Closed shmohammadi86 closed 5 years ago

shmohammadi86 commented 7 years ago

Hi,

I am using MAGIC in comparison with a few different methods and I get unsatisfactory results in all benchmarks, which made me wonder if I am doing something wrong. I am masking parts of the expression matrix and predict it using MAGIC, then compare predictions with known values that were masked. I log transformed the expression data (log2(1+x), so all are positive), then norm-infinity normalized the results (so max value in each column is one). I used default parameters ( k = 30; ka = 10; npca = 20), and I increased t from 6 up to 100 (6 is absolutely terrible, by 100 it gets more reasonable). Still, I get bad correlation/relative error for predictions of MAGIC compared to the true values that were masked out in cross-validation. One of the datasets I tried this on is https://support.10xgenomics.com/single-cell-gene-expression/datasets/pbmc4k. Oh, and since my normalization preserves positivity, I rescaled to 99 % (which improved the results partially, but not enough).

xyl012 commented 7 years ago

Hi shmohammadi86, I am curious about what your research so far shows, as I am just starting to use MAGIC, but have not seen any papers comparing methods, and am also using 10x data. If you could recommend a method for imputation, I would be extremely grateful. Cheers

xyl012 commented 7 years ago

btw, it says they didn't transform the data so maybe that's part of the cause.

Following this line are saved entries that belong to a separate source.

(** * mh-orange/cmd: processes, the fan-out writer and the test double

    A shallow embedding of [cmd.go] and of the [multiWriter] it relies on.
    Go values are modelled as follows:
    - [int] results of [Write] are [Z]; [len(p)] is [Z.of_nat (length p)];
    - an [error] is [option error], [None] being [nil];
    - an [io.Writer] registered with a [multiWriter] is a [Writer]: its
      behaviour is a function of the calls it has received so far, and the
      calls themselves are recorded, so that "sink k was handed buffer p" and
      "sink k was not touched" are statements about its record;
    - the calls of a [multiWriter] are serialised by its mutex: each of
      them is one atomic transition on the list of writers;
    - the operating system (os/exec) is an oracle giving the result of each
      primitive. *)

From Stdlib Require Import List ZArith Lia Bool Relations.
From Stdlib.Strings Require Import String Byte.
Import ListNotations.
Open Scope Z_scope.

(** ** Bytes and errors *)

Definition bytes := list byte.

Definition len {A} (p : list A) : Z := Z.of_nat (List.length p).

(** The error values the code can see: the two sentinels of package [io]
    that the sources name, the one [io.Copy] makes up, and any other. *)
Inductive error : Type :=
| EOF
| ErrShortWrite
| errInvalidWrite
| ErrOther (msg : string).

Definition error_eqb (a b : error) : bool :=
  match a, b with
  | EOF, EOF => true
  | ErrShortWrite, ErrShortWrite => true
  | errInvalidWrite, errInvalidWrite => true
  | ErrOther x, ErrOther y => String.eqb x y
  | _, _ => false
  end.
(** ** The written file *)

(** C7.  The text handed to the write is the fixed header line, a line feed
    (the code unit 10), and then every row followed by one line feed: lines
    are separated by single line feeds and the text ends with one; with no
    usable row it is the header and a line feed.  This text is what the
    program writes: a write on its trace goes to winesearcher-feed.txt and
    carries that text for the rows of the catalog answer and the counts of the
    inventory answer, a run that ends with status 0 has made that write, and a
    catalog without usable rows gets the header and the line feed written. *)
Theorem feed_header_and_newlines (stock : gmap string string) (usable : list usable_row) :
  feedText stock usable =
    "SKU|name|description|vintage|unit-size|price|stock|url|min-order|tax|offer-type|delivery-time|LWIN|imageurl"
    +:+ String "010" (fold_right (fun u acc => feedRow stock u +:+ String "010" acc) "" usable)
  /\ feedText stock [] =
     "SKU|name|description|vintage|unit-size|price|stock|url|min-order|tax|offer-type|delivery-time|LWIN|imageurl"
     +:+ String "010" ""
  /\ (forall (env : process_env) (sq : remote) (fs : file_system) (path content : string),
        WriteFile path content ∈ fst (program env sq fs) ->
        path = "winesearcher-feed.txt"
        /\ exists (cat : catalog_response) (inv : inventory_response),
             answers (catalog_search sq) catalogBody (Some cat)
             /\ answers (batch_retrieve_counts sq)
                  (inventoryBody (truthy_or (SQUARE_LOCATION_ID env) "") cat) (Some inv)
             /\ content =
                feedText (stockByVarId (default [] (inv_counts inv))) (usableRows cat))
  /\ (forall (env : process_env) (sq : remote) (fs : file_system),
        snd (program env sq fs) = 0 ->
        exists content : string,
          WriteFile "winesearcher-feed.txt" content ∈ fst (program env sq fs))
  /\ (forall (env : process_env) (sq : remote) (fs : file_system)
             (cat : catalog_response) (inv : inventory_response),
        ~ credentialsMissing env ->
        answers (catalog_search sq) catalogBody (Some cat) ->
        Forall (fun v => nonEmptySku v = None) (default [] (cat_objects cat)) ->
        answers (batch_retrieve_counts sq)
          (Some (BatchRetrieveCounts [] [truthy_or (SQUARE_LOCATION_ID env) ""] ["IN_STOCK"]))
          (Some inv) ->
        exists rest : list event,
          fst (program env sq fs) =
          [catalogFetch (truthy_or (SQUARE_ACCESS_TOKEN env) "");
           inventoryFetch (truthy_or (SQUARE_ACCESS_TOKEN env) "")
             (truthy_or (SQUARE_LOCATION_ID env) "") [];
           WriteFile "winesearcher-feed.txt"
             ("SKU|name|description|vintage|unit-size|price|stock|url|min-order|tax|offer-type|delivery-time|LWIN|imageurl"
              +:+ String "010" "")] ++ rest).
Proof.
  split; [exact (feedText_unfold stock usable)|].
  split; [reflexivity|].
  split.
  { intros env sq fs path content Hin.
    destruct (run_write _ _ _ _ _ _ _ (program_run env sq fs) Hin)
      as (Hp & _ & cat & inv & Ha & Hi & Hc & _).
    split; [exact Hp|]. exists cat, inv. auto. }
  split.
  { intros env sq fs Hs.
    destruct (run_status_0 _ _ _ _ _ (program_run env sq fs) Hs)
      as (cat & inv & _ & _ & _ & Ht).
    exists (feedOf cat inv). rewrite Ht. apply list_elem_of_In. simpl. auto. }
  intros env sq fs cat inv Hn Ha Hnone Hi.
  pose proof (usableRows_none cat Hnone) as Hu.
  rewrite (program_reaches_write env sq fs cat inv Hn Ha)
    by (unfold inventoryBody; rewrite Hu; exact Hi).
  unfold feedOf. rewrite Hu.
  destruct (fs_writeFileSync fs OUT _); eexists; reflexivity.
Qed.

If I were to recommend a sanity check, I would say to try before and after.

dvdijk commented 6 years ago

we L1 norm the data (library size norm) and then usually we do log (or sqrt) transform

mfilip8 commented 5 years ago

we L1 norm the data (library size norm) and then usually we do log (or sqrt) transform

Hi, great work! Nice, precise, detailed and clean paper.

Can I ask you about what criteria do you use for log or sqrt (or none) transform data? When would you consider extreme the distribution of gene expression?

Thanks a lot in advance

dvdijk commented 5 years ago

@shmohammadi86 I've never used norm-infinity normalization. We (and the field) generally normalize by the sum and not max.

Sqrt is convenient because it doesn't require a pseudocount, e.g. log(x + 0.1) as sqrt(0) = 0

I would always use a log type (including sqrt) transform